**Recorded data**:

[Start of Attachment]

Lemma chain_unique lo l hi x y : chain lo l hi -> x ∈ l -> y ∈ l -> vaddr x = vaddr y -> x = y.
Proof.
  revert lo. induction l as [|z l IH]; intros lo; [by intros _ ?%not_elem_of_nil|].
  intros (H1 & H2 & _ & _ & Hc) [->|Hx]%elem_of_cons [->|Hy]%elem_of_cons E; [done| | |by eapply IH].
  - destruct (chain_elem _ _ _ _ Hc Hy) as (? & _). lia.
  - destruct (chain_elem _ _ _ _ Hc Hx) as (? & _). lia.
Qed.

Lemma remove_region_spec t r :
  tree_ok t -> r ∈ m_regions t ->
  fst (remove_region t r) = true /\ m_total_range (snd (remove_region t r)) = m_total_range t /\
  forall x, x ∈ m_regions (snd (remove_region t r)) <-> x ∈ m_regions t /\ x <> r.
Proof.
  intros Hok Hr. simpl. split_and!; [|done|].
  - apply existsb_exists. exists r. split; [by apply list_elem_of_In|]. by apply Z.eqb_eq.
  - intros x. rewrite list_elem_of_filter. split.
    + intros [Hn Hx]. split; [done|]. by intros ->.
    + intros [Hx Hn]. split; [|done]. intros E. apply Hn. by apply (chain_unique _ _ _ _ _ (t_chain _ Hok)).
Qed.

(** Regions of a tree do not overlap. *)
Lemma chain_apart lo l hi x y : chain lo l hi -> x ∈ l -> y ∈ l -> x <> y -> apart (m_range x) (m_range y).
Proof.
  revert lo. induction l as [|z l IH]; intros lo; [by intros _ ?%not_elem_of_nil|].
  intros (H1 & H2 & _ & _ & Hc) [->|Hx]%elem_of_cons [->|Hy]%elem_of_cons Hne; [done| | |by eapply IH].
  - left. destruct (chain_elem _ _ _ _ Hc Hy) as (? & _). done.
  - right. destruct (chain_elem _ _ _ _ Hc Hx) as (? & _). done.
Qed.

(** The region that contains a range is found if there is one. *)
Lemma find_region_containing_spec t range :
  tree_ok t -> 0 <= m_base range -> 0 < m_size range -> m_base range + m_size range < 2 ^ 64 ->
  match find_region_containing t range with
  | Some r => r ∈ m_regions t /\ vaddr r <= m_base range /\ m_base range + m_size range <= vaddr r + region_size r
  | None => forall r, r ∈ m_regions t ->
      ~ (vaddr r <= m_base range /\ m_base range + m_size range <= vaddr r + region_size r)
  end.
Proof.
  intros Hok Hb Hs He. unfold find_region_containing.
  pose proof (find_largest_split _ _ _ (m_base range) (t_chain _ Hok)) as Hf.
  destruct (find_largest_not_above _ _) as [r|].
  - destruct Hf as (l1 & l2 & El & Hr & Hl2). assert (r ∈ m_regions t) as Hin by (rewrite El; set_solver).
    destruct (region_facts t Hok r Hin) as (? & ? & ? & _ & _ & Er).
    unfold contains, contains_span. rewrite Er, wrap_small by (unfold in_width; lia).
    rewrite (proj2 (Z.ltb_ge _ _)) by lia. fold (vaddr r).
    destruct (Z.leb_spec (vaddr r) (m_base range)), (Z.leb_spec (m_base range + m_size range) (vaddr r + region_size r));
      simpl; try lia; [by split_and!|].
    intros x Hx [Hx1 Hx2]. rewrite El in Hx.
    destruct (chain_app _ l1 r l2 _ ltac:(rewrite <- El; apply (t_chain _ Hok))) as [C1 C2].
    apply elem_of_app in Hx as [Hx|[->|Hx]%elem_of_cons]; [|lia|].
    + destruct (chain_elem _ _ _ _ C1 Hx) as (_ & _ & ? & _). lia.
    + specialize (Hl2 x Hx). lia.
  - intros r Hr [Hx _]. specialize (Hf r Hr). lia.
Qed.
Lemma delete_all_ok s obj l fuel :
  wf s l -> Forall (fun x => x.1 = vaddr (obj x.2)) l -> strict ((fun x => obj x.2) <$> l) -> (length l < fuel)%nat ->
  ok (delete_all_loop fuel obj) s (fun r s' => r = (fun x => obj x.2) <$> l /\ wf s' []).
Proof.
  revert s fuel. induction l as [|[k a] l IH]; intros s fuel Hwf Hkeys Hs Hf; (destruct fuel as [|fuel]; [cbn in Hf; lia|]).
  { cbn [delete_all_loop]. apply ok_gets. rewrite (w_size _ _ Hwf). by apply ok_ret. }
  cbn [delete_all_loop]. apply ok_gets. rewrite (w_size _ _ Hwf). destruct (Z.eqb_spec (Z.of_nat (length ((k, a) :: l))) 0); [done|].
  unfold begin. apply (ok_eq _ _ s (mkIterator (Some a) None) s); [simpl; by rewrite (w_minimum _ _ Hwf)|].
  apply (ok_eq _ _ s a s); [done|]. pose proof Hkeys as [K1 K2]%Forall_cons. cbn [fst snd] in K1. rewrite <- K1.
  eapply ok_bind; [by eapply remove_first_ok|]. intros ? s1 (_ & Hwf1 & Ha). apply ok_gets. apply ok_VERIFY; [by apply bool_decide_true|].
  cbn [length] in Hf. eapply ok_bind; [apply IH; [done|done|by apply StronglySorted_inv in Hs as [? _]|lia]|].
  intros ? s2 [-> Hwf2]. by apply ok_ret.
Qed.

(** C28: the red-black tree implements the region tree.  When the nodes and pointers stand
    for the regions of a well-formed region tree, every operation that the region tree
    calls returns without a failed assertion: insertion of a region whose node is new,
    removal by address, the two searches by address and the iteration from the first or
    from a given region have the results and the effect that the operations on the sorted
    sequence of regions have. *)
Theorem region_tree_implemented (s : Tree) (obj : nat -> Region) (t : RegionTree) :
  tree_ok t -> represents s obj (m_regions t) ->
  (forall a, a ∉ m_in_tree s -> fresh a s ->
     exists s', RedBlackTree.insert (vaddr (obj a)) (Some a) s = (Ok tt, s') /\ represents s' obj (insert (obj a) (m_regions t))) /\
  (forall key, exists s', RedBlackTree.remove key s = (Ok (remove key (m_regions t)).1, s') /\ represents s' obj (remove key (m_regions t)).2) /\
  (forall key, exists q, RedBlackTree.find key s = (Ok q, s) /\ obj <$> q = find key (m_regions t)) /\
  (forall key, exists q, RedBlackTree.find_largest_not_above key s = (Ok q, s) /\ obj <$> q = find_largest_not_above key (m_regions t)) /\
  (exists nodes, (it ← begin; visit (fuel_of s) it) s = (Ok (Some <$> nodes), s) /\ obj <$> nodes = m_regions t) /\
  (forall a, a ∈ m_in_tree s ->
     exists nodes, visit (fuel_of s) (mkIterator (Some a) None) s = (Ok (Some <$> nodes), s) /\
       obj <$> nodes = begin_from (obj a) (m_regions t)).
Proof.
  intros Hok Hrep. split_and!.
  - by apply insert_implemented.
  - by apply remove_implemented.
  - by apply find_implemented.
  - by apply largest_implemented.
  - by apply iteration_implemented.
  - by apply iteration_from_implemented.
Qed.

[End of Attachment]

Please transcribe exactly the lines above from the line that has "tree_ok t -> 0" up to and including the line that has "destruct (region_facts t"; no other line belongs in the answer.

**THE COMPLETED TASK**:
  tree_ok t -> 0 <= m_base range -> 0 < m_size range -> m_base range + m_size range < 2 ^ 64 ->
  match find_region_containing t range with
  | Some r => r ∈ m_regions t /\ vaddr r <= m_base range /\ m_base range + m_size range <= vaddr r + region_size r
  | None => forall r, r ∈ m_regions t ->
      ~ (vaddr r <= m_base range /\ m_base range + m_size range <= vaddr r + region_size r)
  end.
Proof.
  intros Hok Hb Hs He. unfold find_region_containing.
  pose proof (find_largest_split _ _ _ (m_base range) (t_chain _ Hok)) as Hf.
  destruct (find_largest_not_above _ _) as [r|].
  - destruct Hf as (l1 & l2 & El & Hr & Hl2). assert (r ∈ m_regions t) as Hin by (rewrite El; set_solver).
    destruct (region_facts t Hok r Hin) as (? & ? & ? & _ & _ & Er).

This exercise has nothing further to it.